Rebecca Albright is a Ph.D. candidate at the Rosenstiel School of Marine and Atmospheric Science of the University of Miami.  She received her Bachelor of Science in Biology from Duke University in 2003.  She is currently writing her dissertation, entitled ‘The impacts of ocean acidification on early life history stages of Caribbean corals.’

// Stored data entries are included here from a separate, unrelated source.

Lemma never_call {A} (e e' : Event) (answer : A) : e' <> e -> never e (call e' answer).
Proof.
  unfold never, call. simpl. intros Hne Hin.
  apply list_elem_of_singleton in Hin. congruence.
Qed.

(** Walks through a run, splitting on every answer of the outside world. *)
Ltac never_solve :=
  repeat first
    [ apply never_nil
    | apply never_call; intros Heq; discriminate Heq
    | apply never_bind; [| intros ?]
    | match goal with
      | |- never _ (match ?x with _ => _ end) => destruct x
      end ].

Section NeverDone.
Context `{GoLib} (W : World).

(** X11: with -ksa given (and so no -pod), [main] never reads a pod,
    whatever the outside world answers. *)
Theorem main_ksa_reads_no_pod (flags : Flags) (ns name : string) :
  podFlag flags = "" -> never (EvPodsGet ns name) (main W flags).
Proof.
  intros Hpod.
  unfold main, GetRESTConfig, NewForConfigOrDie, getKSAsWIAnotation,
    getClusterFromKubeconfig, getWIPool, ksaHasAccessToGSA, getGSAAPIResource,
    determineProject, getGSAsRolesOnProject, log_Fatal, log_Fatalf, ret, lift, panic.
  rewrite Hpod. change (negb (String.eqb "" "")) with false. cbv iota.
  never_solve.
Qed.


End NeverDone.

(** ** Whole runs of [main] *)

Lemma ends_with_last {A B} (e : Event) (r : Res B) (m : M A) (k : A -> M B)
      (t : list Event) (a : A) :
  m = ((t ++ [e])%list, Ret a) -> k a = ([], r) -> ends_with e r (bind m k).
Proof.
  intros -> Hk. exists t. unfold bind. rewrite Hk. now rewrite app_nil_r.
Qed.

Lemma getWIPool_asks `{GoLib} (W : World) (name : string) :
  container_NewService W = None -> in_trace (EvClustersGet name) (getWIPool W name).
Proof.
  intros Hsvc. unfold getWIPool. rewrite Hsvc.
  unfold bind at 1, call. cbv beta iota.
  match goal with
  | |- in_trace _ (let '(t', r) := ?x in _) => destruct x as [t' r] eqn:Hx
  end.
  unfold bind, call in Hx.
  destruct (Clusters_Get W name) as [cluster | cause];
    [destruct (WorkloadIdentityConfig_ cluster) |];
    injection Hx as <- <-; unfold in_trace; simpl;
    apply list_elem_of_further, list_elem_of_here.
Qed.

Section Sprintfs.
Context `{GoLib}.

Lemma map_fmtString_v (l : list string) : map (fmt.fmtString "v") l = l.
Proof. induction l as [| x l IH]; simpl; [reflexivity | now rewrite IH]. Qed.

To determine whether ocean acidification (OA) threatens the successful sexual recruitment of reef-building corals, I conducted a series of experiments to investigate the effects of OA on sequential early life history stages that are pre-requisites of recruitment: fertilization, settlement, and post-settlement growth.  Experiments examined the responses of several species of Caribbean coral at a range of pCO2 increases that are expected to occur this century [380 µatm (present day), 560 µatm (mid-century), and 800 µatm (end of century)]. In all experiments, seawater chemistry was manipulated via direct bubbling with carbon dioxide-enriched air. Fertilization, settlement and growth were all negatively impacted by increasing pCO2; impairment of fertilization was exacerbated at lower sperm concentrations. These results indicate that OA has the potential to impact multiple, sequential early life history stages of reef-building coral species. The compounding nature of sequential declines suggests that OA may severely compromise sexual recruitment and the ability of coral reefs to recover from future disturbance.